Ce développement des cinémas nationaux et d'une production internationale est légitimé par la création, en 1960, du premier Festival international de cinéma d'animation à Annecy.

La fin du XXe siècle

est paradoxale. Tandis que le tiers et le quart monde accèdent artisanalement au cinéma d'animation et en rejoue ses temps héroïques, un précipité d'esthétiques exprime le bouleversement planétaire, une crise du modèle graphique unique s'esquisse et les technologies déplacent les modes de captation et de réalisation, remettant en cause les supports de visionnement. Dans un contexte de concurrence accrue, trois grands blocs économiques émergent : l'Amérique du Nord, le Japon et l'Europe, où se multiplie l'apparition de festivals spécialisés. En Amérique du Nord, l'émergence de compagnies concurrentes à la Disney (Dreamworks) annonce à la fois la fin d'un monopole économique et souligne le véritable déplacement de nature opéré vers 1984 : The Walt Disney Company est désormais une industrie du loisir international qui pilote « une cité des automates » (Umberto Eco).

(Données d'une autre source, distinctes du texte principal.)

(* ===== verification/KVWorldWitness.v ===== *)
(** A run of the whole service: three peers with servers, two clerks.  Peer 0 is
    elected and serves a [Put] and an [Append] that has to be repeated, taking a
    snapshot after every command; it crashes and restarts from its snapshot, peer 1
    takes over and serves a [Get]. *)

From S2P Require Import Prelude Porcupine PorcupineOps Models.
From S2P Require Import Gob Persister RaftTypes RaftNode RaftCluster RaftSafety RaftServices RaftRuns RaftApi.
From S2P Require Import KVRaft KVRaftSpec KVRaftSys KVLin KVLinSpec KVWorld KVWorldSim.
Local Open Scope Z_scope.

#[local] Instance world_gob `{Countable A} : Gob A := countable_gob.
#[local] Instance world_gob_laws `{Countable A} : GobLaws A := countable_gob_laws.

(** A script: events, and moves of the cluster by the names of [RaftRuns]. *)
Inductive Scene := Ev (e : WEvent) | Mv (m : Move Op).

Definition scene_event (x : Scene) (w : World) : WEvent :=
  match x with
  | Ev e => e
  | Mv (Do a) => WRaft a
  | Mv (Hand k src dst term) => WRaft (ADeliver (position (k, src, dst, term) (rpcs (w_raft w))) 5000)
  end.

Fixpoint perform (xs : list Scene) (w : World) : list WEvent :=
  match xs with
  | [] => []
  | x :: xs =>
      let e := scene_event x w in
      e :: match wexec e w with Some w' => perform xs w' | None => [] end
  end.

Definition handler (i : Z) (k m : nat) : list Scene := repeat (Ev (WHandler i k false)) m.
Definition script : list Scene :=
  (Mv <$> elect 0 1 [1]) ++
  [Ev (WInvoke 7 (RPut "k" "a")); Ev (WSend 7 0)] ++ handler 0 0 3 ++
  (Mv <$> push 0 1 1) ++ [Mv (Do (AApply 0)); Ev (WApply 0 0)] ++ handler 0 0 3 ++ [Ev (WReply 7)] ++
  [Ev (WInvoke 8 (RAppend "k" "b")); Ev (WSend 8 1)] ++ handler 1 0 2 ++ [Ev (WFail 8); Ev (WSend 8 0)] ++ handler 0 1 3 ++
  (Mv <$> push 0 1 1) ++ [Mv (Do (AApply 0)); Ev (WApply 0 0); Ev (WHandler 0 1 true)] ++ handler 0 1 1 ++
  [Ev (WFail 8); Ev (WSend 8 0)] ++ handler 0 2 1 ++ [Ev (WReply 8)] ++
  [Ev (WRestart 0 20000 0)] ++ (Mv <$> elect 1 2 [2]) ++
  [Ev (WInvoke 7 (RGet "k")); Ev (WSend 7 1)] ++ handler 1 1 2 ++
  (Mv <$> push 1 2 2 ++ push 1 2 2) ++ [Mv (Do (AApply 1)); Ev (WApply 1 0); Ev (WApply 1 0); Ev (WApply 1 0)] ++ handler 1 1 3 ++ [Ev (WReply 7)].

Definition world0 : World := wstart 3 0 0 {[7; 8]}.
Definition events : list WEvent := perform script world0.
Definition world1 : World := default world0 (wrun events world0).

(** All events happened; the history. *)
Example all_played : length events = length script /\ is_Some (wrun events world0).
Proof. vm_compute. split; [reflexivity|eexists; reflexivity]. Qed.
Example world_results : map (fun r => (oClientId r, Output r)) (w_hist world1) =
  [(7, VOutput (mkKvOutput "")); (8, VOutput (mkKvOutput "")); (7, VOutput (mkKvOutput "ab"))].
Proof. vm_compute. reflexivity. Qed.

(** Client 8 appends, and the command is executed, before it hears of it. *)
Definition world_open : World := default world0 (wrun (firstn 33 events) world0).
Example world_open_calls : length (w_hist world_open) = 1%nat /\ (fun x => bool_decide (is_Some (c_cur x))) <$> w_clnts world_open !! 8 = Some true.
Proof. vm_compute. split; reflexivity. Qed.

Lemma kvraft_cluster_linearizable_witness :
  length (w_hist world1) = 3%nat /\ linearizable store_step ∅ (w_hist world1) /\
  exists ext, completion (w_clnts world_open) (w_clock world_open) ext /\ linearizable store_step ∅ (w_hist world_open ++ ext).
Proof.
  split; [vm_compute; reflexivity|]. split.
  - destruct (kvraft_cluster_linearizable 3 0 0 {[7; 8]} events world1) as (ext & Hext & Hlin).
    + vm_compute. reflexivity.
    + vm_compute. reflexivity.
    + vm_compute. reflexivity.
    + rewrite (completion_idle (w_clnts world1) (w_clock world1) ext), app_nil_r in Hlin; [exact Hlin| |exact Hext].
      apply (bool_decide_unpack (map_Forall (fun _ x => c_cur x = None) (w_clnts world1))). vm_compute. exact I.
  - apply (kvraft_cluster_linearizable 3 0 0 {[7; 8]} (firstn 33 events) world_open); vm_compute; reflexivity.
Defined.

(** * A snapshot that is overtaken

    Server 2 is brought up to date with two snapshots, of index 1 and of index 2.
    Each is sent by the goroutine of its own RPC, after the lock is released, and the
    second is read first.  The applier then installs the first as well, because it
    sets [lastIncludedIndex] to the [CommandIndex] of a snapshot message, which is 0.
    Server 2 is elected and answers a [Get] from the state of index 1. *)
Definition lossy_script : list Scene :=
  (Mv <$> elect 0 1 [1]) ++
  [Ev (WInvoke 7 (RPut "k" "a")); Ev (WSend 7 0)] ++ handler 0 0 3 ++
  (Mv <$> push 0 1 1) ++ [Mv (Do (AApply 0)); Ev (WApply 0 0)] ++ handler 0 0 3 ++ [Ev (WReply 7)] ++
  (Mv <$> [Do (AHeartBeat 0 1); Hand Goroutine 0 2 1; Hand InstallReq 0 2 1; Hand InstallRep 0 2 1]) ++
  [Ev (WInvoke 8 (RAppend "k" "b")); Ev (WSend 8 0)] ++ handler 0 1 3 ++
  (Mv <$> push 0 1 1) ++ [Mv (Do (AApply 0)); Ev (WApply 0 0)] ++ handler 0 1 3 ++ [Ev (WReply 8)] ++
  (Mv <$> [Do (AHeartBeat 0 1); Hand Goroutine 0 2 1; Hand InstallReq 0 2 1; Hand InstallRep 0 2 1]) ++
  [Ev (WApply 2 1); Ev (WApply 2 0)] ++ (Mv <$> elect 2 2 [1]) ++
  [Ev (WInvoke 7 (RGet "k")); Ev (WSend 7 2)] ++ handler 2 0 2 ++
  (Mv <$> push 2 1 2) ++ [Mv (Do (AApply 2)); Ev (WApply 2 0)] ++ handler 2 0 3 ++ [Ev (WReply 7)].

Definition lossy_events : list WEvent := perform lossy_script world0.
Definition lossy : World := default world0 (wrun lossy_events world0).
Example lossy_played : length lossy_events = length lossy_script /\ is_Some (wrun lossy_events world0).
Proof. vm_compute. split; [reflexivity|eexists; reflexivity]. Qed.
Example lossy_results : map (fun r => (oClientId r, Output r)) (w_hist lossy) =
  [(7, VOutput (mkKvOutput "")); (8, VOutput (mkKvOutput "")); (7, VOutput (mkKvOutput "a"))].
Proof. vm_compute. reflexivity. Qed.

(** Whether an order of operations respects real time, and replays. *)
Fixpoint timely (l : list (Operation KvVal)) : bool :=
  match l with [] => true | o :: l => forallb (fun o' => bool_decide (~ Porcupine.Return o' < Porcupine.Call o)) l && timely l end.
Fixpoint replays (d : gmap string string) (l : list (Operation KvVal)) : bool :=
  match l with
  | [] => true
  | o :: l => match store_step d (Input o) (Output o) with Some (true, d) => replays d l | _ => false end
  end.

Lemma timely_sorted l : StronglySorted may_precede l -> timely l = true.
Proof.
  induction 1 as [|o l _ IH Hall]; [done|]. simpl. rewrite IH, andb_true_r. apply forallb_forall. intros o' Ho'%list_elem_of_In.
  rewrite Forall_forall in Hall. by apply bool_decide_eq_true, Hall.
Qed.
Lemma legal_replays l : forall d, legal store_step d l -> replays d l = true.
Proof. induction l as [|o l IH]; intros d; simpl; [done|]. intros (d' & -> & Hl). by apply IH. Qed.

Lemma not_linearizable ops : existsb (fun l => timely l && replays ∅ l) (permutations ops) = false ->
  ~ linearizable store_step ∅ ops.
Proof.
  intros Hno (l & Hp & Hs & Hl). apply not_true_iff_false in Hno. apply Hno, existsb_exists. exists l.
  rewrite (timely_sorted _ Hs), (legal_replays _ _ Hl). split; [|done]. by apply list_elem_of_In, permutations_Permutation.
Qed.

(** C40. Snapshots that overtake each other lose writes.  raft.go sends a snapshot after
    it has released the lock and kvraft/server.go records 0 as its index.  In a run of
    three servers in which every goroutine finds its term, no message is lost and no
    server crashes, one server reads two snapshots in the opposite order, goes back to
    the state of the older one, is elected, and answers a [Get] without an [Append] that
    had returned: the history is not linearizable. *)
Theorem overtaken_snapshot_loses_write : exists es w,
  wrun es (wstart 3 0 0 {[7; 8]}) = Some w /\ along wexec finds_term es (wstart 3 0 0 {[7; 8]}) = true /\
  widle w /\ ~ linearizable store_step ∅ (w_hist w).
Proof.
  exists lossy_events, lossy. split; [vm_compute; reflexivity|]. split; [vm_compute; reflexivity|]. split.
  - apply (bool_decide_unpack (map_Forall (fun _ x => c_cur x = None) (w_clnts lossy))). vm_compute. exact I.
  - apply not_linearizable. vm_compute. reflexivity.
Qed.

(** Before server 2 reads the second snapshot first. *)
Definition two_snapshots : World := default world0 (wrun (firstn 39 lossy_events) world0).

Lemma appliers_never_stuck_witness : exists w', wexec (WApply 2 1) two_snapshots = Some w'.
Proof.
  destruct (w_srvs two_snapshots !! 2) as [v|] eqn:Hv; [|exfalso; vm_compute in Hv; discriminate Hv].
  apply (appliers_never_stuck 3 0 0 {[7; 8]} (firstn 39 lossy_events) two_snapshots 2 v 1);
    [vm_compute; reflexivity|vm_compute; reflexivity|exact Hv|].
  assert ((fun v => sendable (unread 2 (w_queue v) (w_raft two_snapshots)) 1) <$> w_srvs two_snapshots !! 2 = Some true) as Hs by (vm_compute; reflexivity).
  rewrite Hv in Hs. by injection Hs.
Defined.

Dans ce contexte général, l'acte créateur pur apparaît de plus en plus fragile et menacé.

Si plusieurs pays d'Amérique latine possèdent des histoires qui, individuellement, ont pu s'exprimer dès les années 20 ou 30 (Argentine, Brésil, Cuba, Mexique), la majorité d'entre eux accèdent timidement au cinéma d'animation dans les années 70-80 (Colombie, Nicaragua, Venezuela, Uruguay, Pérou, Chili, etc.). Influencé esthétiquement et techniquement soit par le cartoon américain, soit par les films cubains, il est majoritairement caractérisé par un travail de caricature aux résonances parfois politiques.%En Orient, la situation est plus contrastée, certains pays accédant de manière autonome au cinéma d'animation, d'autres dépendant de la division internationale du travail. Par exemple, le cinéma iranien (auquel sont liés les noms de son fondateur Jefa Tejaratchi, et d'un de ses successeurs, Nooredin Zarrinkelk), le cinéma israélien (dont Ytzhak Yoresh a été le principal représentant), ceux de Turquie, d'Inde, de Thaïlande (très peu développés), ou d'Hong Kong ont pris leur essor à partir des années 70 sur la base de traditions culturelles nationales. D'autres pays, tels le Vietnam ou la Corée du Nord, construisent un cinéma d'animation dans les années 50-60, sous l'influence de l'URSS. Un troisième bloc de pays — parmi lesquels Taiwan, les Philippines, la Corée du Sud — apparaît comme un espace de sous-traitance exploité par les grands studios américains et européens depuis les années 70. Quant à l'Afrique, qu'elle soit du Nord ou continentale, le cinéma d'animation y apparaît disséminé, à la recherche d'une image, peut-être depuis les années 80, et ne laissant entrevoir ici ou là que les promesses d'une expression identitaire future, notamment en Égypte (Ihab Shaker), en Tunisie, au Maroc, en Algérie, au Niger (Moustapha Alassane), au Liberia, en Zambie et en Afrique du Sud (où le travail de William Kentridge se révèle seul à bénéficier d'une aura internationale méritée).